Exaspération des organisations féministes
La ministre chargée de l’égalité hommes/femmes, Isabelle Rome, a rappelé sur RMC qu’elle était ouverte à la mise en place d’une police et d’une justice spécialisées, sujet sur lequel planche une mission parlementaire. Quant aux moyens financiers, « ils n’ont cessé d’augmenter », pour atteindre « un montant global de 2,4 milliards » d’euros, a-t-elle observé, reconnaissant que ces sommes ne sont « pas spécifiquement » dédiées à la lutte contre les violences.
L’appel à manifester – en amont du 25 novembre, journée mondiale de lutte contre les violences à l’égard des femmes –, concernait de nombreuses villes de France. À Rennes, la manifestation, aux cris de « pas d’violeurs dans nos quartiers, pas d’quartier pour les violeurs », a rassemblé quelque 700 personnes, selon la préfecture. À Metz (280 personnes selon la police), des manifestantes brandissaient des pancartes comme « dans 12 féminicides, c’est Noël » ou « Me croirez-vous quand je serai morte? ».

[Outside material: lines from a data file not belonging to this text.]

(* ===== verification/DufsProps.v ===== *)
(** * DUFS: files and directories on a disk that may fail

    The store takes a write or refuses it, a read may fail and the heap may run
    out.  [write_failed s s'] says that a write failed between two states,
    [starved s s'] that a read or an allocation did.  The proofs go through the
    shadow of the store: as long as no write failed the run is the run on the
    shadow, where every write succeeds. *)

From S2P Require Import Prelude Interfaces Vfs Bytes Dufs DufsSpec DufsGrow DufsWrite DufsFile DufsFree DufsDir DufsDirSpec DufsDirProps DufsSim.

#[export] Instance dufs_shadow_view {total St} {SV : StoreView St} : StoreView (shadow total St) := shadow_view dufs_blk dufs_sec.
#[export] Instance dufs_shadow_laws {total St} {BS : BlockStore St} {SV : StoreView St} {BL : BlockStoreLaws St dufs_blk dufs_sec} :
  SureStoreLaws (shadow total St) dufs_blk dufs_sec := shadow_laws dufs_blk dufs_sec.

Section props.
Context {St : Type} {BS : BlockStore St} {SV : StoreView St} {BL : BlockStoreLaws St dufs_blk dufs_sec}.
Context {SF : StoreFaults St} {SL : StoreFaultLaws St}.
Context {Heap : Type} {KA : KAllocator Heap} {AF : AllocFaults Heap} {AL : AllocFaultLaws Heap}.
Context {C : Type} {CK : Clock C}.
Implicit Types (s : fsys St Heap C) (n : dufs_inode) (D : gmap (list Z) Z).

Definition writes_lost s : nat := wr_faults (fs_st s).
Definition write_failed s s' : Prop := (writes_lost s < writes_lost s')%nat.
Definition starved s s' : Prop :=
  (rd_faults (fs_st s) < rd_faults (fs_st s'))%nat ∨ (al_faults (fs_hp s) < al_faults (fs_hp s'))%nat.

(** ** From the shadow to the store *)

Section lift.
Context (total : bool).
Notation lift := (lift total).

Lemma fs_ok_lift s : fs_ok (lift s) ↔ fs_ok s.
Proof. split; intros []; by split. Qed.

Lemma quiet_lift s s' : quiet (lift s) (lift s') → quiet s s'.
Proof. intros [? ? ? ?]. split; try done. by apply fs_ok_lift. Qed.

Lemma others_lift k s s' : others_kept k (lift s) (lift s') → others_kept k s s'.
Proof. intros [? ? ? ?]. split; try done. by apply fs_ok_lift. Qed.

Lemma written_lift k lo w buf s s' : file_written k lo w buf (lift s) (lift s') → file_written k lo w buf s s'.
Proof. intros [? ? ?]. by split. Qed.

Lemma dir_is_lift s k D : dir_is (lift s) k D ↔ dir_is s k D.
Proof. split; intros []; by split. Qed.

Lemma shadow_reliable : total = true → reliable (St := shadow total St) (Heap := lender total Heap).
Proof.
  intros ->. split; [|split].
  - intros [st [m|]] lba _ _; cbn; [done|]. unfold shadow_read. cbn. by destruct (bs_read _ _ _) as [[] ?].
  - intros [st [m|]] lba _ _; cbn; [done|]. unfold shadow_read. cbn. by destruct (sec_read _ _ _) as [[] ?].
  - intros h. cbn. destruct (ka_malloc _ _) as [p r]. by destruct (Z.eqb_spec p 0).
Qed.
End lift.

(** A run on the store is, unless a write failed, the run on one of the shadows:
    on one that never fails unless a read or an allocation failed. *)
Lemma run_cases {A} s (x : A * fsys St Heap C) (y : ∀ total, A * fsys (shadow total St) (lender total Heap) C) :
  (∀ total, sim total (writes_lost s) (rd_faults (fs_st s)) (al_faults (fs_hp s)) x (y total)) →
  write_failed s x.2 ∨
  ∃ total, y total = (x.1, lift total x.2) ∧
    (starved s x.2 ∨ reliable (St := shadow total St) (Heap := lender total Heap)).
Proof.
  intros Hsim. assert (starved s x.2 ∨ ¬ starved s x.2) as [Hst|Hst] by (unfold starved; lia).
  - destruct (Hsim false) as [[E _]|[[Hw|[? _]] _]]; [|by left|done]. right. exists false. auto.
  - destruct (Hsim true) as [[E _]|[[Hw|[_ Hr]] _]]; [|by left|by destruct Hst]. right. exists true. split; [done|].
    right. by apply shadow_reliable.
Qed.

(** What reads, and what writes, do to the counts. *)
#[local] Instance reads_lose_none w : steady_reads (λ s : fsys St Heap C, writes_lost s = w).
Proof.
  split; unfold writes_lost; cbn [fs_st with_st with_mnt with_hp]; try done.
  - intros s dev lba <-. apply (bs_read_counts (fs_st s)).
  - intros s dev x <-. apply (sec_read_counts (fs_st s)).
Qed.

Lemma reads_keep {A} s (x : A * fsys St Heap C) : writes_lost x.2 = writes_lost s → ¬ write_failed s x.2.
Proof. unfold write_failed. lia. Qed.

(** ** Reading *)

Lemma fs_read_cases s k offset count rc out s' :
  fs_ok s → own s (dinode s) → inode_ix k → is_u32 offset → 0 <= count → offset + count < 2 ^ 32 →
  fs_read s k offset count = (rc, out, s') →
  let n := dinode s k in
  let want := Z.max 0 (Z.min count (i_size n - offset)) in
  quiet s s' ∧
  (rc = -1 ∧ out = [] ∧ starved s s' ∨
   rc = s32 (blen out) ∧ blen out <= want ∧ holds_at (blk s) n offset out ∧
   (blen out < want → starved s s' ∨ fbyte (blk s) n (offset + blen out) = None)).
Proof.
  intros Hs Ho Hk Hu Hc Hlt E.
  pose proof (fs_read_stick (λ t, writes_lost t = writes_lost s) s k offset count eq_refl) as Hkeep. cbv beta in Hkeep.
  destruct (run_cases s (fs_read s k offset count) (λ total, fs_read (lift total s) k offset count)) as [Hw|(total & E' & Hrel)].
  { intros total. by apply fs_read_sim. }
  { unfold write_failed in Hw. lia. }
  rewrite E in *. cbn [fst snd] in *.
  destruct (fs_read_spec (lift total s) k offset count rc out (lift total s') ltac:(by apply fs_ok_lift) Ho Hk Hu Hc Hlt E') as [Hq Hr].
  split; [by apply (quiet_lift total)|]. destruct Hr as [(? & ? & ?)|(? & ? & ? & Hsh)]; [left; naive_solver|right].
  split; [done|]. split; [done|]. split; [done|]. intros Hlt'. destruct (Hsh Hlt'), Hrel; auto; naive_solver.
Qed.

(** C22: fs_read returns bytes of the file from the offset on, never past its
    size, and changes nothing on disk; it gives fewer bytes than asked for and
    there only at a hole of the file or when a read or an allocation failed.
    Offset and count together stay below 2^32. *)
Theorem fs_read_correct s k offset count rc out s' :
  fs_ok s → own s (dinode s) → inode_ix k → is_u32 offset → 0 <= count → offset + count < 2 ^ 32 →
  fs_read s k offset count = (rc, out, s') →
  let n := dinode s k in
  let want := Z.max 0 (Z.min count (i_size n - offset)) in
  quiet s s' ∧
  (rc = -1 ∧ out = [] ∧ starved s s' ∨
   rc = s32 (blen out) ∧ blen out <= want ∧ holds_at (blk s) n offset out ∧
   (blen out < want → starved s s' ∨ fbyte (blk s) n (offset + blen out) = None)).
Proof. apply fs_read_cases. Qed.

(** ** What a failed write makes of the result

    Every write but the last one, of the block bitmap, is checked. *)

Definition reported {A} s (good : A → Prop) (x : A * fsys St Heap C) : Prop :=
  good x.1 → writes_lost x.2 = writes_lost s.

Lemma write_block_reported s lba b : reported s (λ ok, ok = true) (write_block s lba b).
Proof.
  unfold reported, writes_lost, write_block. destruct (bs_write_counts (fs_st s) (g_blkdev (fs_mnt s)) lba b) as [_ H].
  by destruct (bs_write _ _ _ _) as [[] ?].
Qed.

Lemma inode_write_reported s k n : reported s (λ ok, ok = true) (inode_write s k n).
Proof.
  unfold reported, writes_lost, inode_write. cbv zeta. set (x := _ +u _). set (dev := g_blkdev _).
  destruct (sec_read_counts (fs_st s) dev x) as [H _]. destruct (sec_read _ dev x) as [[b|] st]; [|done]. cbn [fst snd] in H.
  set (b' := splice _ _ _). destruct (sec_write_counts st dev x b') as [_ H'].
  destruct (sec_write st dev x b') as [[] st2]; [|done]. cbn in *. intros _. congruence.
Qed.

Lemma alloc_zeroed_reported s : reported s (λ lba, lba ≠ 0) (alloc_zeroed s).
Proof.
  unfold reported, alloc_zeroed. pose proof (block_alloc_stick (λ t, writes_lost t = writes_lost s) s eq_refl) as H1. cbv beta in H1.
  destruct (block_alloc s) as [lba s1]. destruct (lba =? 0) eqn:E0; [by cbn; lia|]. unfold write_zeroed_block.
  pose proof (malloc_stick (λ t, writes_lost t = writes_lost s) s1 DUFS_BLOCK_SIZE H1) as H2. cbv beta in H2.
  destruct (fs_malloc s1 _) as [z s2]. destruct (z =? 0); [by cbn|].
  pose proof (write_block_reported s2 lba (zeros_buf DUFS_BLOCK_SIZE)) as H3. unfold reported in H3.
  destruct (write_block s2 _ _) as [[] s3]; [|by cbn]. cbn in *. intros _. rewrite <-H2. by apply H3.
Qed.

Lemma ensure_in_reported s n t i : reported s (λ r, r.1 ≠ 0) (ensure_in s n t i).
Proof.
  unfold reported, ensure_in. pose proof (read_block_stick (λ t, writes_lost t = writes_lost s) s t eq_refl) as H1. cbv beta in H1.
  destruct (read_block s t) as [[b|] s1]; [|done]. destruct (entry b i =? 0); [|by cbn].
  pose proof (alloc_zeroed_reported s1) as H2. unfold reported in H2. destruct (alloc_zeroed s1) as [lba s2].
  destruct (lba =? 0) eqn:E0; [by cbn|]. pose proof (write_block_reported s2 t (set_entry b i lba)) as H3. unfold reported in H3.
  destruct (write_block s2 _ _) as [[] s3]; [|by cbn]. cbn in *. intros Hl. rewrite H3, H2 by done. done.
Qed.

Lemma table_reported s n p (f : Z → dufs_inode) :
  reported s (λ r, r.1 = true)
    (if p =? 0 then let '(lba, s) := alloc_zeroed s in if lba =? 0 then (false, n, s) else (true, f lba, s) else (true, n, s)).
Proof.
  unfold reported. destruct (p =? 0); [|done]. pose proof (alloc_zeroed_reported s) as H. unfold reported in H.
  destruct (alloc_zeroed s) as [lba s1]. destruct (Z.eqb_spec lba 0); cbn in *; auto.
Qed.

Lemma malloc_lost s z : writes_lost (fs_malloc s z).2 = writes_lost s.
Proof. exact (malloc_stick (λ t, writes_lost t = writes_lost s) s z eq_refl). Qed.

Lemma block_ensure_reported s n i : reported s (λ r, r.1 ≠ 0) (block_ensure s n i).
Proof.
  unfold reported, block_ensure. destruct (i <? _).
  { destruct (_ =? 0); [|done]. pose proof (alloc_zeroed_reported s) as H. unfold reported in H.
    destruct (alloc_zeroed s) as [lba s1]. destruct (lba =? 0); cbn in *; auto. }
  cbv zeta. destruct (_ <? _).
  - pose proof (table_reported s n (i_indirect n) (λ lba, inc_block_count (set_indirect lba n))) as H1. unfold reported in H1.
    match goal with |- context [match ?e with (_, _) => _ end] => destruct e as [[ok n1] s1] end. destruct ok; [|done].
    specialize (H1 eq_refl). pose proof (malloc_lost s1 DUFS_BLOCK_SIZE) as H2. cbn [negb fst snd] in *.
    destruct (fs_malloc s1 _) as [buf s2]. destruct (buf =? 0); [done|].
    pose proof (ensure_in_reported s2 n1 (i_indirect n1) (i - DUFS_DIRECT_BLOCKS)) as H3. unfold reported in H3.
    destruct (ensure_in s2 _ _ _) as [[r n2] s3]. cbn in *. intros Hr. specialize (H3 Hr). unfold writes_lost in *. cbn. congruence.
  - destruct (_ <? _); [|done].
    pose proof (table_reported s n (i_double n) (λ lba, inc_block_count (set_double lba n))) as H1. unfold reported in H1.
    match goal with |- context [match ?e with (_, _) => _ end] => destruct e as [[ok n1] s1] end. destruct ok; [|done].
    specialize (H1 eq_refl). pose proof (malloc_lost s1 DUFS_BLOCK_SIZE) as H2. cbn [negb fst snd] in *.
    destruct (fs_malloc s1 _) as [buf s2]. destruct (buf =? 0); [done|]. set (j := i - _ - _).
    pose proof (ensure_in_reported s2 n1 (i_double n1) (j / DUFS_INDIR_ENTRIES)) as H3. unfold reported in H3.
    destruct (ensure_in s2 _ _ _) as [[l1 n2] s3]. destruct (Z.eqb_spec l1 0); [done|]. cbn in H3.
    pose proof (ensure_in_reported s3 n2 l1 (j mod DUFS_INDIR_ENTRIES)) as H4. unfold reported in H4.
    destruct (ensure_in s3 _ _ _) as [[r n3] s4]. cbn in *. intros Hr. specialize (H4 Hr). specialize (H3 ltac:(done)).
    unfold writes_lost in *. cbn. congruence.
Qed.

Lemma write_loop_reported fuel s n o buf w d :
  0 <= w <= blen buf → blen buf < 2 ^ 31 →
  match (write_loop fuel s n o buf w d).1 with
  | Some (w', _, _) => 0 <= w' <= blen buf ∧ (w' = blen buf → writes_lost (write_loop fuel s n o buf w d).2 = writes_lost s)
  | None => True
  end.
Proof.
  intros Hw Hb. revert s n w d Hw. induction fuel as [|fuel IH]; intros s n w d Hw; [done|]. cbn [write_loop].
  destruct (Z.ltb_spec w (blen buf)); [|done]. cbv zeta. set (co := o +u w).
  pose proof (block_ensure_reported s n (co / DUFS_BLOCK_SIZE)) as H1. unfold reported in H1.
  destruct (block_ensure s n _) as [[lba n1] s1]. destruct (Z.eqb_spec lba 0); [cbn; lia|]. cbn [fst snd] in H1.
  pose proof (read_block_stick (λ t, writes_lost t = writes_lost s) s1 lba ltac:(by apply H1)) as H2. cbv beta in H2.
  destruct (read_block s1 lba) as [[b|] s2]; [|cbn; lia].
  match goal with |- context [write_block s2 lba ?x] => pose proof (write_block_reported s2 lba x) as H3; unfold reported in H3;
    destruct (write_block s2 lba x) as [[] s3] end; [|cbn; lia].
  cbn [negb fst snd] in *. specialize (H3 eq_refl). set (chunk := if DUFS_BLOCK_SIZE - co mod DUFS_BLOCK_SIZE <? blen buf - w then DUFS_BLOCK_SIZE - co mod DUFS_BLOCK_SIZE else blen buf - w).
  pose proof (Z.mod_pos_bound co DUFS_BLOCK_SIZE ltac:(done)).
  assert (0 < chunk <= blen buf - w) as Hch by (unfold chunk, DUFS_BLOCK_SIZE in *; destruct (Z.ltb_spec (4096 - co mod 4096) (blen buf - w)); lia).
  rewrite (u32_small (w + chunk)) by (unfold is_u32; lia).
  match goal with |- context [write_loop fuel s3 ?m o buf (w + chunk) true] =>
    specialize (IH s3 m (w + chunk) true ltac:(lia)); destruct (write_loop fuel s3 m o buf (w + chunk) true) as [[[[w' d'] n']|] s4] end; [|done].
  cbn [fst snd] in *. destruct IH as [? IH]. split; [done|]. intros E. rewrite (IH E). congruence.
Qed.

(** Only the block bitmap was not written. *)
Definition flush_lost s s' : Prop := ∃ s1, writes_lost s1 = writes_lost s ∧ flush_block_bitmap s1 = (false, s').
Lemma main_reactions_raise (mode : string) (wb : workbook cell) e :
  main_reactions is_None py_str mode wb = inl e →
  (∃ msg, e = SystemExit msg)
  ∨ (∃ msg, e = Exn (ValueError msg))
  ∨ (e = StopIteration ∧ (mode = "combinatorial" ∨ mode = "manual_columns"))
  ∨ (mode = "manual_rows"
     ∧ (e = Exn IndexError ∨ e = Exn (KeyError "Manual Rows"))).
Proof.
  unfold main_reactions.
  case_bool_decide as Hcomb.
  { case_bool_decide as Hsheet; [|intros [= <-]; left; by eexists].
    destruct (get_sheet_present wb _ Hsheet) as [ws ->]. simpl.
    pose proof (read_combinatorial_raise is_None py_str ws) as Hread.
    destruct (read_combinatorial _ _ ws) as [e'|[common_parts groups]]; simpl.
    - intros [= <-]. rewrite (Hread e' eq_refl). right; right; left. tauto.
    - destruct (build_combinatorial_reactions _ _) as [e'|?] eqn:Hb; [|done].
      intros [= <-]. right; left.
      apply build_combinatorial_reactions_raise in Hb as [msg ->].
      by eexists. }
  case_bool_decide as Hcols.
  { case_bool_decide as Hsheet; [|intros [= <-]; left; by eexists].
    destruct (get_sheet_present wb _ Hsheet) as [ws ->]. simpl.
    pose proof (read_manual_columns_inv is_None py_str ws) as Hread.
    destruct (read_manual_columns _ _ ws) as [e'|manual]; simpl.
    - intros [= <-]. destruct Hread as [-> _]. right; right; left. tauto.
    - destruct (build_manual_reactions _) as [e'|?] eqn:Hb; [|done].
      intros [= <-]. right; left.
      apply build_manual_reactions_raise in Hb as [msg ->]. by eexists. }
  case_bool_decide as Hrows; [|intros [= <-]; left; by eexists].
  case_bool_decide as Hsheet; [|intros [= <-]; left; by eexists].
  destruct (decide ("Manual Rows" ∈ sheetnames wb)) as [Hin|Hnotin].
  - destruct (get_sheet_present wb _ Hin) as [ws ->]. simpl.
    pose proof (read_manual_rows_inv is_None py_str (body_rows ws)) as Hread.
    rewrite <- manual_rows_worksheet in Hread.
    destruct (read_manual_rows _ _ ws) as [e'|manual]; simpl.
    + intros [= <-]. destruct Hread as [-> _]. right; right; right. tauto.
    + destruct (build_manual_reactions _) as [e'|?] eqn:Hb; [|done].
      intros [= <-]. right; left.
      apply build_manual_reactions_raise in Hb as [msg ->]. by eexists.
  - rewrite get_sheet_missing by done. simpl.
    intros [= <-]. right; right; right. tauto.
Qed.
(** * Azenta gene-list and peak-count scripts: a shallow embedding

    Two scripts of the repository carry the logic verified here:
    - [5_filter_high_expression_genes.py]: the annotation parser
      [get_all_genes_from_gtf] and the set algebra that classifies genes
      into targets and non-targets under a [baseMean] threshold;
    - [scripts/count_reads_in_peaks.py]: [count_reads], which drives
      samtools and bedtools through the shell, normalises the raw counts to
      reads per million and logs two quality warnings.

    Python values are modelled as follows: [str] as [string] (characters are
    code points below 256, GENCODE annotation being ASCII), [set] as [gset],
    [dict] as [gmap], a pandas column as a [list], [int] and the [int64]
    dtype as [Z], [float] and the [float64] dtype as IEEE-754 binary64
    ([spec_float] with 53 bits of precision, rounding to nearest even), and
    a raised exception as the [Raise] result. The external programs and the
    file system are a record of outcomes and a pair of sets of paths. *)

From Stdlib Require Import ZArith QArith Qpower Qabs Qfield Lia Lqa Ascii String.
From Stdlib Require Import Floats.SpecFloat.
From stdpp Require Import base option list sets gmap strings.

Local Open Scope string_scope.
Local Open Scope list_scope.

(** ** Python: exceptions and [str] methods *)

Module Py.

Inductive exn : Type :=
| IndexError
| ValueError
| OSError
| CalledProcessError
| EmptyDataError.

Inductive result (A : Type) : Type :=
| Return (a : A)
| Raise (e : exn).
Arguments Return {A} a.
Arguments Raise {A} e.

Definition bind {A B} (r : result A) (k : A -> result B) : result B :=
  match r with
  | Return a => k a
  | Raise e => Raise e
  end.

(** The call ends with a value, not an exception. *)
Definition returns {A} (r : result A) : Prop := exists a, r = Return a.

(** [l[i]] on a list: [IndexError] out of range. *)
Definition getitem {A} (l : list A) (i : nat) : result A :=
  match l !! i with
  | Some a => Return a
  | None => Raise IndexError
  end.

(** [a, b = l]: [ValueError] unless [l] has exactly two items. *)
Definition unpack2 {A} (l : list A) : result (A * A) :=
  match l with
  | [a; b] => Return (a, b)
  | _ => Raise ValueError
  end.

(** [for x in xs: body], where [body] may raise: the loop stops at the
    first exception. *)
Fixpoint for_each {A S} (body : S -> A -> result S) (s : S) (xs : list A)
  : result S :=
  match xs with
  | [] => Return s
  | x :: xs' => bind (body s x) (fun s' => for_each body s' xs')
  end.

Definition ord (c : ascii) : N := N_of_ascii c.

(** [c.isspace()] for a code point below 256: the characters that
    [str.strip()] removes. *)
Definition isspace (c : ascii) : bool :=
  let n := ord c in
  ((9 <=? n) && (n <=? 13) || (28 <=? n) && (n <=? 32)
   || (n =? 133) || (n =? 160))%N.

Fixpoint lstrip_by (p : ascii -> bool) (s : string) : string :=
  match s with
  | String c s' => if p c then lstrip_by p s' else s
  | EmptyString => EmptyString
  end.

Fixpoint rstrip_by (p : ascii -> bool) (s : string) : string :=
  match s with
  | String c s' =>
      match rstrip_by p s' with
      | EmptyString => if p c then EmptyString else String c EmptyString
      | r => String c r
      end
  | EmptyString => EmptyString
  end.

(** [s.strip()] *)
Definition strip (s : string) : string :=
  rstrip_by isspace (lstrip_by isspace s).

Fixpoint mem_char (c : ascii) (chars : string) : bool :=
  match chars with
  | String d r => if Ascii.eqb c d then true else mem_char c r
  | EmptyString => false
  end.

(** [s.strip(chars)] *)
Definition strip_chars (chars s : string) : string :=
  rstrip_by (fun c => mem_char c chars) (lstrip_by (fun c => mem_char c chars) s).

(** [s.startswith(p)] *)
Fixpoint startswith (p s : string) : bool :=
  match p, s with
  | EmptyString, _ => true
  | String a p', String b s' => Ascii.eqb a b && startswith p' s'
  | String _ _, EmptyString => false
  end.

(** [s.split(sep, maxsplit)] for a non-empty [sep]: scan from the left,
    cut at each occurrence of [sep], at most [maxsplit] times ([None] is
    the default, no limit). [skip] counts the characters of a separator
    just matched that are still to be passed over, [cur] is the piece
    being read. *)
Fixpoint split_go (sep : string) (maxsplit : option nat) (skip : nat)
  (cur : string) (s : string) : list string :=
  match s with
  | EmptyString => [cur]
  | String c s' =>
      match skip with
      | S k => split_go sep maxsplit k cur s'
      | O =>
          match maxsplit with
          | Some O => [cur +:+ s]
          | _ =>
              if startswith sep s
              then cur :: split_go sep (pred <$> maxsplit)
                            (pred (String.length sep)) EmptyString s'
              else split_go sep maxsplit O (cur +:+ String c EmptyString) s'
          end
      end
  end.

Definition split (sep : string) (maxsplit : option nat) (s : string)
  : list string :=
  split_go sep maxsplit O EmptyString s.

End Py.

Import Py.

Notation "x <- r ;; k" := (Py.bind r (fun x => k))
  (at level 100, r at next level, right associativity, only parsing).

(** Characters that cannot be written inside a string literal. *)
Definition tab : string := String "009"%char EmptyString.
Definition newline : string := String "010"%char EmptyString.
Definition dquote : string := String "034"%char EmptyString.

(** ** IEEE-754 binary64: Python's [float], numpy's [float64] *)

Module Float64.

Definition prec : Z := 53.
Definition emax : Z := 1024.

Definition float : Type := spec_float.

(** Conversion of an integer, rounding to nearest even. *)
Definition of_int (z : Z) : float := binary_normalize prec emax z 0 false.

Definition mul (x y : float) : float := SFmul prec emax x y.
Definition div (x y : float) : float := SFdiv prec emax x y.

(** [x < y]; Python's [x > y] is [ltb y x]. Any comparison with NaN is
    false. *)
Definition ltb (x y : float) : bool := SFltb x y.
Definition gtb (x y : float) : bool := ltb y x.

Definition pinf : float := S754_infinity false.
Definition ninf : float := S754_infinity true.
Definition nan : float := S754_nan.

(** The literals [1e6] and [0.5]. *)
Definition f1e6 : float := S754_finite false 8589934592000000 (-33).
Definition f0_5 : float := S754_finite false 4503599627370496 (-53).

(** The rational number that a zero or a finite value denotes. *)
Definition to_Q (x : float) : option Q :=
  match x with
  | S754_zero _ => Some 0%Q
  | S754_finite s m e =>
      Some ((if s then -1 else 1) * inject_Z (Zpos m) * 2 ^ e)%Q
  | _ => None
  end.

(** The record [mrs] of a right shift locates the rational [N / D]: its
    mantissa is the integer part, and the round and sticky bits tell on
    which side of the midpoint the fraction lies. *)
Definition located (mrs : shr_record) (N D : Z) : Prop :=
  (0 <= shr_m mrs /\ 0 < D /\
   match shr_r mrs, shr_s mrs with
   | false, false => N = shr_m mrs * D
   | false, true => shr_m mrs * D < N /\ 2 * N < (2 * shr_m mrs + 1) * D
   | true, false => 2 * N = (2 * shr_m mrs + 1) * D
   | true, true => (2 * shr_m mrs + 1) * D < 2 * N /\ N < (shr_m mrs + 1) * D
   end)%Z.

(** An infinity, or a finite value with a full 53-digit mantissa and an
    exponent of at least [lo], of sign [s]. *)
Definition nonzero (s : bool) (lo : Z) (x : float) : Prop :=
  x = S754_infinity s
  \/ exists m e, x = S754_finite s m e /\ Zdigits2 (Zpos m) = 53%Z /\ (lo <= e)%Z.

End Float64.

(** ** [5_filter_high_expression_genes.py] *)

Module FilterGenes.

Definition valid_gene_types : gset string := {[ "protein_coding" ]}.

(** The body of [for attr in fields[8].split(';')]: a blank segment is
    passed over; otherwise the segment is cut at the first space
    followed by a double quote and the pair unpacked, and the
    [ValueError] of a failed unpacking is caught by
    [except ValueError: continue]. *)
Definition parse_pair (attr_dict : gmap string string) (attr : string)
  : result (gmap string string) :=
  kv <- unpack2 (split (" " +:+ dquote) (Some 1%nat) (strip attr));;
  Return (<[ strip kv.1 := strip_chars dquote kv.2 ]> attr_dict).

Marlène Leclercq, 19 ans, étudiante en sciences politiques qui défilait à Lille, a écrit sur une pancarte « bon anniversaire à un de mes viols ». Elle explique avoir été violée par un ex-petit ami : « je commence tout doucement à en parler. Qu’on les écoute (les femmes victimes de violences), ça pourrait éviter des féminicides », espère-t-elle.
L’exaspération des organisations féministes est alimentée par le nombre élevé de féminicides – déjà 100 depuis le début de l’année d’après un collectif associatif, contre 122 l’an dernier selon les chiffres officiels –, et par la frilosité du monde politique à écarter certains responsables accusés de violences envers les femmes.
Les partis EELV et LFI « ont signé notre appel à manifester. On va leur demander aujourd’hui de respecter leur signature » et de « retirer de leur groupe parlementaire des hommes mis en cause pour violences », a déclaré Pauline Baron, de #NousToutes, en citant les cas d’Adrien Quatennens (LFI) et Julien Bayou (EELV).
À Lille, Yann Marmignon, étudiant de 19 ans en arts, brandissait une pancarte « Quatennens démission », jugeant que les violences faites aux femmes, « c’est quelque chose d’important, qui nous touche tous, même au niveau des politiciens ».
Entre 2017 et 2021, le nombre de viols ou tentatives de viols enregistrés par le ministère de l’Intérieur a doublé, passant de 16 900 à 34 300. Les victimes ont davantage tendance à dénoncer des faits anciens, explique le ministère, qui y voit aussi le signe de la « libération de la parole ». Une expression qui exaspère désormais les associations, car « les femmes ont toujours parlé, mais elles ne sont pas écoutées », pointe Maëlle Noir.